Output must match the data below exactly from its first line through the line that contains "From stdpp Require", with no other line.

Top of INFORMATION GIVEN

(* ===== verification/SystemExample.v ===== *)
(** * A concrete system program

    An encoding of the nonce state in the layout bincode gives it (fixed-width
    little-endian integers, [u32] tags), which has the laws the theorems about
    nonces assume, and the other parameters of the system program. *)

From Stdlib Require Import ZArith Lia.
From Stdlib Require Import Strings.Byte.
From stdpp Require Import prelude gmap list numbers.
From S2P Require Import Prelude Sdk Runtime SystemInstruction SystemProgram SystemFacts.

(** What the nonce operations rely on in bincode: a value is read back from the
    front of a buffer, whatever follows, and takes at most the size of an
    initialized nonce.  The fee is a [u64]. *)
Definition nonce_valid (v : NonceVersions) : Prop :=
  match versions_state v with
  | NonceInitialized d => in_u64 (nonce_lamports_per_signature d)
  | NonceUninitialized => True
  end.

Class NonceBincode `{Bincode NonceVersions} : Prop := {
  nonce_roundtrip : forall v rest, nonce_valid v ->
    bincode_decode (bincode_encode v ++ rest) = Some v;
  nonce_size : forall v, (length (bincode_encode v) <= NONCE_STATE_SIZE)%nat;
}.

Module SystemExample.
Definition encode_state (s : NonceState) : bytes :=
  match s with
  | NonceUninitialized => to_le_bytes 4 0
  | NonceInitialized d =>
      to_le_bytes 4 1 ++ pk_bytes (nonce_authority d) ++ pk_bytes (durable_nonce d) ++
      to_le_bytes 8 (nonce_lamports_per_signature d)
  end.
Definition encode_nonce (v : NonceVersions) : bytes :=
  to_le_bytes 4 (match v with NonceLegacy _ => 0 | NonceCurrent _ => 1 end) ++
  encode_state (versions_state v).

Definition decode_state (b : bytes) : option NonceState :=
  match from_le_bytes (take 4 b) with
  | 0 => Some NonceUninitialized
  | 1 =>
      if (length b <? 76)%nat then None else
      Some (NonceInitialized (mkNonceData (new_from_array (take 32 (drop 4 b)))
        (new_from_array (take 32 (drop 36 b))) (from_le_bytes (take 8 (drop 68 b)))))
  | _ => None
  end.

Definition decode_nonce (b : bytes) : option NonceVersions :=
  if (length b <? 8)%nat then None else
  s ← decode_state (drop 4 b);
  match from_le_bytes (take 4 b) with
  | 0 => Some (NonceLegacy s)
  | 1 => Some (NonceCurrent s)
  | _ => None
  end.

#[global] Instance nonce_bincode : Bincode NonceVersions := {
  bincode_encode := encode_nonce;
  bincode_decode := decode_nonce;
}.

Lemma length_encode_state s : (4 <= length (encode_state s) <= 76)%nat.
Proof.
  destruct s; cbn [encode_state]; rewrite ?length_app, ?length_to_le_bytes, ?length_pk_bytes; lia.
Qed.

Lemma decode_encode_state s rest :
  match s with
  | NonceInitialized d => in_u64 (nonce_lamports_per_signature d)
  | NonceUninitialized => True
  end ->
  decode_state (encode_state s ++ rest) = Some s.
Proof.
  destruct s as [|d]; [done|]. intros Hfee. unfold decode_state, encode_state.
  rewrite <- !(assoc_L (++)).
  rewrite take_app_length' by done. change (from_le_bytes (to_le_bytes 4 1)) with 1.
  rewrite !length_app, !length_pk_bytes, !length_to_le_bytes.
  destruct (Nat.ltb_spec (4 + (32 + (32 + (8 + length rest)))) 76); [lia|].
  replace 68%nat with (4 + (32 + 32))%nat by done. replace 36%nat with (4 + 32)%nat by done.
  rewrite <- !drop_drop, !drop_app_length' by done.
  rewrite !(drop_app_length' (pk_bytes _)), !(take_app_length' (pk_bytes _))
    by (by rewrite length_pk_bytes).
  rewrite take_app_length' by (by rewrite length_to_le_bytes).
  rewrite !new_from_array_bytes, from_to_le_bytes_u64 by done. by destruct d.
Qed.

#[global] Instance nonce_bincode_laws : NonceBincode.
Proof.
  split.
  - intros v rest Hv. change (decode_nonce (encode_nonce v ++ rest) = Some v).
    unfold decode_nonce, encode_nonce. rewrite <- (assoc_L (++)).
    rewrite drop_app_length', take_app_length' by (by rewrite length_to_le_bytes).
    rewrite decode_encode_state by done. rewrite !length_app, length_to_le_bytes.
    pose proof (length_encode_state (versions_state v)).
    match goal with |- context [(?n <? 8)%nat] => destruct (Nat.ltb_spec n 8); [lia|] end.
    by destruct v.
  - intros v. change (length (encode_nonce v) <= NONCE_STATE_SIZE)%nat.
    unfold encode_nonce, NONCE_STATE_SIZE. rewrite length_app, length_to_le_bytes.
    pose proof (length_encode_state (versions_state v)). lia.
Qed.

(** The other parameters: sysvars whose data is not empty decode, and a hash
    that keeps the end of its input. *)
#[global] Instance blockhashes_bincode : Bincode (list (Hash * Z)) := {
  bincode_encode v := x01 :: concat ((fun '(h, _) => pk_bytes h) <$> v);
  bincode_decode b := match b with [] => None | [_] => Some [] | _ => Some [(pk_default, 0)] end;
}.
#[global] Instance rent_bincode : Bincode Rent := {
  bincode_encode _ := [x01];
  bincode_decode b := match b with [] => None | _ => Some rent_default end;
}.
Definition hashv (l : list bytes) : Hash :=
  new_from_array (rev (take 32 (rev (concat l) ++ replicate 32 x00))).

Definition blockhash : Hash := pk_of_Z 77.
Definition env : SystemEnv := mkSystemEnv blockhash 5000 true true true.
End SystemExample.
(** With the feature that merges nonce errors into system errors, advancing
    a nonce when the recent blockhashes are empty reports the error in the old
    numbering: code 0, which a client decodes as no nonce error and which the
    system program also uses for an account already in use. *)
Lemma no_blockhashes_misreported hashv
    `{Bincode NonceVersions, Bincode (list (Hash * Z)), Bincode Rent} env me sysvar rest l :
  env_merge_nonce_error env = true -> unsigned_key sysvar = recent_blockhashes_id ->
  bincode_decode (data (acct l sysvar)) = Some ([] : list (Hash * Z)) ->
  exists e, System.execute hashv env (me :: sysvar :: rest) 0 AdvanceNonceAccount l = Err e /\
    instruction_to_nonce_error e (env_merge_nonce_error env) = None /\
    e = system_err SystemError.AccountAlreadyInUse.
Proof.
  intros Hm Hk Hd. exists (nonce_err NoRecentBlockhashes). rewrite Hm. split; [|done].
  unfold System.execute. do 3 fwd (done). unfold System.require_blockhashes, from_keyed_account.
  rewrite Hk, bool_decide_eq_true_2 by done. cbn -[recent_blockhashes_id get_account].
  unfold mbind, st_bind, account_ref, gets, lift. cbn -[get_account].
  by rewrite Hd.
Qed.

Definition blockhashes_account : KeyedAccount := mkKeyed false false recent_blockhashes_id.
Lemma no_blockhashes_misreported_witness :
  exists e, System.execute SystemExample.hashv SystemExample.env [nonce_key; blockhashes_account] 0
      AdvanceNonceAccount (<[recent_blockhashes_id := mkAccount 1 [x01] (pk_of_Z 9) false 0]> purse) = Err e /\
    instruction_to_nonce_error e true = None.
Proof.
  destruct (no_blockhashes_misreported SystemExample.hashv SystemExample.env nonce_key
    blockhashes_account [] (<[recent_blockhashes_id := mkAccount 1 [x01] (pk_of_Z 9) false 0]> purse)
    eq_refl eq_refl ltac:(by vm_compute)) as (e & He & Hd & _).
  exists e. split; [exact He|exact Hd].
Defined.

Bottom of INFORMATION GIVEN

WRITTEN REPLY =
(* ===== verification/SystemExample.v ===== *)
(** * A concrete system program

    An encoding of the nonce state in the layout bincode gives it (fixed-width
    little-endian integers, [u32] tags), which has the laws the theorems about
    nonces assume, and the other parameters of the system program. *)

From Stdlib Require Import ZArith Lia.
From Stdlib Require Import Strings.Byte.
From stdpp Require Import prelude gmap list numbers.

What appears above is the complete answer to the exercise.